Sebastian Kubik, Dr. iur. Franz-Thomas Roßmann
Rz. 445
Die Beschwerde kann wirksam nur bei dem Gericht eingelegt werden, dessen Entscheidung angefochten wird, vgl. § 64 Abs. 1 FamFG. Es ist nicht möglich bei dem Beschwerdegericht selbst Beschwerde einzulegen. Die Beschwerde darf auch keinesfalls "bedingt" eingelegt werden, etwa durch VKH-Bewilligung. Dies ist unzulässig.
Eine Auslegung dahin, dass ein Schriftsatz nicht unbedingt als Rechtsmittel oder Rechtsmittelbegründung bestimmt ist, kommt aber nur in Betracht, wenn sich dies aus den Begleitumständen mit einer jeden vernünftigen Zweifel ausschließenden Deutlichkeit ergibt. Der Rechtsmittelführer wird nämlich eher das Kostenrisiko auf sich nehmen wollen, als von vornherein zu riskieren, dass sein Rechtsmittel als unzulässig verworfen wird.
Rz. 446
Hinweis
Zulässig ist auch die Einreichung eines VKH-Antrages für ein beabsichtigtes Rechtsmittel. Wird dann VKH bewilligt, muss Wiedereinsetzung beantragt werden, d.h. das Rechtsmittel ist dann in der Wiedereinsetzungsfrist einzulegen.
"Eine arme Partei, die ein Rechtsmittel einlegen will, hat grundsätzlich Anspruch auf Wiedereinsetzung in den vorigen Stand, wenn sie ihr Prozesskostenhilfegesuch bis zum Ablauf der Rechtsmittelfrist eingereicht hatte (st. Rspr.). Das setzt allerdings voraus, dass dem Antrag auf Prozesskostenhilfe zur Durchführung des Rechtsmittelverfahrens innerhalb der Rechtsmittelfrist neben der ausgefüllten Erklärung über die persönlichen und wirtschaftlichen Verhältnisse auch die insoweit notwendigen Belege beigefügt waren. Denn für den Regelfall schreibt § 117 Abs. 4 ZPO zwingend vor, dass sich der Antragsteller zur Darlegung seiner persönlichen und wirtschaftlichen Verhältnisse des durch die Verordnung vom 17.10.1994 (…) eingeführten Vordrucks bedienen muss. Der Antragsteller kann deswegen grundsätzlich nur dann davon ausgehen, die wirtschaftlichen Voraussetzungen für die Gewährung von Prozesskostenhilfe dargetan zu haben, wenn er rechtzeitig vor Ablauf der Rechtsmittelfrist einen ordnungsgemäß ausgefüllten Vordruck nebst den erforderlichen Anlagen zu den Akten reicht (…)."
Rz. 447
Eine Einlegung der Beschwerde beim Rechtsmittelgericht ist nicht zulässig, wahrt insbesondere nicht die Rechtsmittelfrist. Allerdings ist das Beschwerdegericht gehalten, die Beschwerde im ordentlichen Geschäftsgang an das Ausgangsgericht weiterzuleiten. Kontaktaufnahme mit dem zuständigen Gericht) können vom unzuständigen Gericht freilich nicht verlangt werden.
Rz. 448
Praxistipp zu VKH
Der VKH-Antrag für ein erstinstanzliches Verfahren ist beim Amtsgericht – Familiengericht zu stellen, vgl. § 64 Abs. 1 S. 2 FamFG.

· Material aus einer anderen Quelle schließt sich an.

(** X17.  The listener does not tell a stale answer from a fresh one.
    When two submissions overlap, then after any turns, in any order,
    the output shows the text of whichever run was the last to finish
    (the placeholder while neither has).  So when the second submission
    finishes first, the outcome of the first is what stays: when the
    first gets a response, in each of the three orders of two turns each
    that end with a turn of the first. *)
Theorem stale_answer_overwrites (netA netB : network) (eA eB : SubmitEvent)
    (d : document) :
  markup d →
  (∀ schedule,
     output_text (doc (shared (overlapping netA netB eA eB d schedule)))
     = Some (match last_finished (both_started netA netB eA eB d) schedule None with
             | Some RunA => outcome_text (settle netA eA)
             | Some RunB => outcome_text (settle netB eB)
             | None => placeholder_text
             end))
  ∧ (∀ rA,
       netA "/api/process_query" (request_of eA) = Fulfilled rA →
       Forall (λ schedule,
                 let s := overlapping netA netB eA eB d schedule in
                 is_finished (taskA s) = true ∧ is_finished (taskB s) = true
                 ∧ output_text (doc (shared s)) = Some (outcome_text (settle netA eA)))
              [[RunB; RunB; RunA; RunA]; [RunB; RunA; RunB; RunA];
               [RunA; RunB; RunB; RunA]]).
Proof.
  intros Hd.
  assert (∀ schedule,
     output_text (doc (shared (overlapping netA netB eA eB d schedule)))
     = Some (match last_finished (both_started netA netB eA eB d) schedule None with
             | Some RunA => outcome_text (settle netA eA)
             | Some RunB => outcome_text (settle netB eB)
             | None => placeholder_text
             end)) as Hgeneral.
  { intros schedule.
    by destruct (overlapping_output netA netB eA eB d schedule Hd)
      as (_ & _ & _ & -> & _). }
  split; [exact Hgeneral|]. intros rA HnetA.
  pose proof (last_of_four netA netB eA eB d rA RunA Hd HnetA) as Hlast.
  assert (Forall (λ schedule,
                    is_finished (taskA (overlapping netA netB eA eB d schedule)) = true
                    ∧ is_finished (taskB (overlapping netA netB eA eB d schedule)) = true)
            [[RunB; RunB; RunA; RunA]; [RunB; RunA; RunB; RunA];
             [RunA; RunB; RunB; RunA]]) as Hdone.
  { repeat (apply Forall_cons_2;
      [ rewrite (overlapping_closed_form netA netB eA eB d _ Hd), HnetA;
        destruct (netB "/api/process_query" (request_of eB)) as [rB|errorB];
        cbn [foldl]; do 4 take_turn; done
      | ]).
    apply Forall_nil_2. }
  rewrite Forall_forall in *. intros schedule Hin. cbn zeta.
  destruct (Hdone schedule Hin) as [HfA HfB].
  rewrite (Hgeneral schedule), (Hlast schedule Hin). done.
Qed.
(** * Partition pruner of Kudu: a shallow embedding of
    [src/kudu/common/partition_pruner.{h,cc}] and the properties of its
    cursor, its range-set builder and its initialisation. *)

From Stdlib Require Import List NArith ZArith Lia Bool String.
From Stdlib.Strings Require Import Byte.
From stdpp Require Import base list gmap strings.
(** The recommendation step never fails, and what it keeps is stripped
    and not empty. *)
Lemma recommendations_of_ok (text : str) :
  exists recs, recommendations_of text = inr recs /\
               Forall (fun r => trimmed r /\ r <> EmptyString) recs.
Proof.
  unfold recommendations_of.
  destruct (re_search DOTALL_IGNORECASE rec_pattern text) as [m|] eqn:Hs.
  - apply re_search_sound in Hs as (t & rest & Hm).
    apply match_at_sound, rec_shape in Hm as (rec_text & ->). cbn -[item_pattern].
    destruct (mapM_result (fun m => group m 1) (fun _ => True)
                (re_findall DOTALL item_pattern rec_text)) as (items & -> & _).
    { intros c Hc. apply re_findall_sound in Hc as (t' & rest' & Hc).
      apply item_shape in Hc as (item & ->). by exists item. }
    cbn. eexists. split; [reflexivity|].
    apply Forall_map, Forall_forall. intros r [Hr _]%list_elem_of_filter.
    split; [apply stripped_string_trimmed | by apply string_of_list_ascii_nonempty].
  - exists []. by split.
Qed.

(** X1. Every text field the parser fills from the transcript (type,
    severity, description and recommendation of a vulnerability; issue,
    location, technique and potential savings of a gas optimization)
    neither begins nor ends with whitespace. *)
Theorem extracted_fields_trimmed (text : string) :
  exists o, parse_crew_output text = inr o /\
    Forall (fun v => trimmed (type v) /\ trimmed (severity v) /\
                     trimmed (description v) /\ trimmed (recommendation v))
      (out_vulnerabilities o) /\
    Forall (fun g => trimmed (issue g) /\ trimmed (location g) /\
                     trimmed (technique g) /\ trimmed (potential_savings g))
      (out_gas_optimizations o).
Proof.
  set (t := list_ascii_of_string text).
  destruct (mapM_result vulnerability_of
              (fun v => trimmed (type v) /\ trimmed (severity v) /\
                        trimmed (description v) /\ trimmed (recommendation v))
              (re_findall DOTALL_IGNORECASE vuln_pattern t)) as (vs & Hv & Hvs & _).
  { intros c Hc. apply re_findall_sound in Hc as (t' & rest & Hc).
    by eapply vulnerability_of_trimmed. }
  destruct (mapM_result gas_optimization_of
              (fun g => trimmed (issue g) /\ trimmed (location g) /\
                        trimmed (technique g) /\ trimmed (potential_savings g))
              (re_findall DOTALL_IGNORECASE opt_pattern t)) as (gs & Hg & Hgs & _).
  { intros c Hc. apply re_findall_sound in Hc as (t' & rest & Hc).
    by eapply gas_optimization_of_trimmed. }
  destruct (quality_score_of_ok t) as (q & Hq).
  destruct (recommendations_of_ok t) as (recs & Hr & _).
  eexists. split; [by apply parse_crew_output_steps|]. by cbn.
Qed.

(** X2. Every recommendation the parser returns is a non-empty text that
    neither begins nor ends with whitespace. *)
Theorem recommendations_trimmed_nonempty (text : string) :
  exists o, parse_crew_output text = inr o /\
    Forall (fun r => trimmed r /\ r <> EmptyString) (out_recommendations o).
Proof.
  set (t := list_ascii_of_string text).
  destruct (vulnerabilities_ok t) as (vs & Hv & _).
  destruct (gas_optimizations_ok t) as (gs & Hg & _).
  destruct (quality_score_of_ok t) as (q & Hq).
  destruct (recommendations_of_ok t) as (recs & Hr & Hrecs).
  eexists. split; [by apply parse_crew_output_steps|]. by cbn.
Qed.

(** ** The severity score by class of finding *)

Lemma count_if_cons {A} (p : A -> bool) (v : A) (vs : list A) :
  count_if p (v :: vs) = (if p v then 1 else 0) + count_if p vs.
Proof.
  unfold count_if. rewrite filter_cons.
  destruct (p v); case_decide; try done; cbn [length]; lia.
Qed.

(** A finding with a known severity falls into exactly one of the four
    classes the counts distinguish. *)
Lemma known_severity_class (v : Vulnerability) :
  known_severity (severity v) ->
  (if severity_is "critical" v then 1 else 0) + (if severity_is "high" v then 1 else 0) +
  (if severity_is "medium" v then 1 else 0) + (if severity_is "low" v then 1 else 0) = 1.
Proof.
  intros (w & Hw & Hsame). unfold severity_words in Hw.
  unfold same_nocase in Hsame. unfold severity_is.
  apply elem_of_cons in Hw as [-> | Hw]; [by rewrite Hsame|].
  apply elem_of_cons in Hw as [-> | Hw]; [by rewrite Hsame|].
  apply elem_of_cons in Hw as [-> | Hw]; [by rewrite Hsame|].
  apply elem_of_cons in Hw as [-> | Hw]; [by rewrite Hsame|].
  by apply elem_of_nil in Hw.
Qed.

Lemma severity_classes_partition (vs : list Vulnerability) :
  Forall (fun v => known_severity (severity v)) vs ->
  Z.of_nat (length vs) =
    critical_count vs + high_count vs + medium_count vs + low_count vs.
Proof.
  unfold critical_count, high_count, medium_count, low_count.
  induction 1 as [|v vs Hv _ IH]; [reflexivity|].
  rewrite !count_if_cons. apply known_severity_class in Hv.
  cbn [length]. lia.
Qed.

Der Antrag auf Wiedereinsetzung wegen Versäumung der Beschwerdefrist ist nach Bescheidung des VKH-Antrags innerhalb der zweiwöchigen Wiedereinsetzungsfrist (§ 234 ZPO) beim Beschwerdegericht einzureichen. Innerhalb der Wiedereinsetzungsfrist ist auch die versäumte Rechtshandlung – Beschwerde – nachzuholen. Diese ist dann wieder beim Ausgangsgericht (Familiengericht) einzulegen und später gegenüber dem Beschwerdegericht zu begründen (vgl. § 117 Abs. 1 S. 2 FamFG für Familienstreitsachen und Ehesachen).
Ist die Beschwerdebegründungsfrist bei VKH-Bewilligung bereits abgelaufen, kann und muss auch wegen Versäumung der Beschwerdebegründungsfrist Wiedereinsetzung in den vorigen Stand beantragt werden, ggf. verbunden mit einem Fristverlängerungsantrag.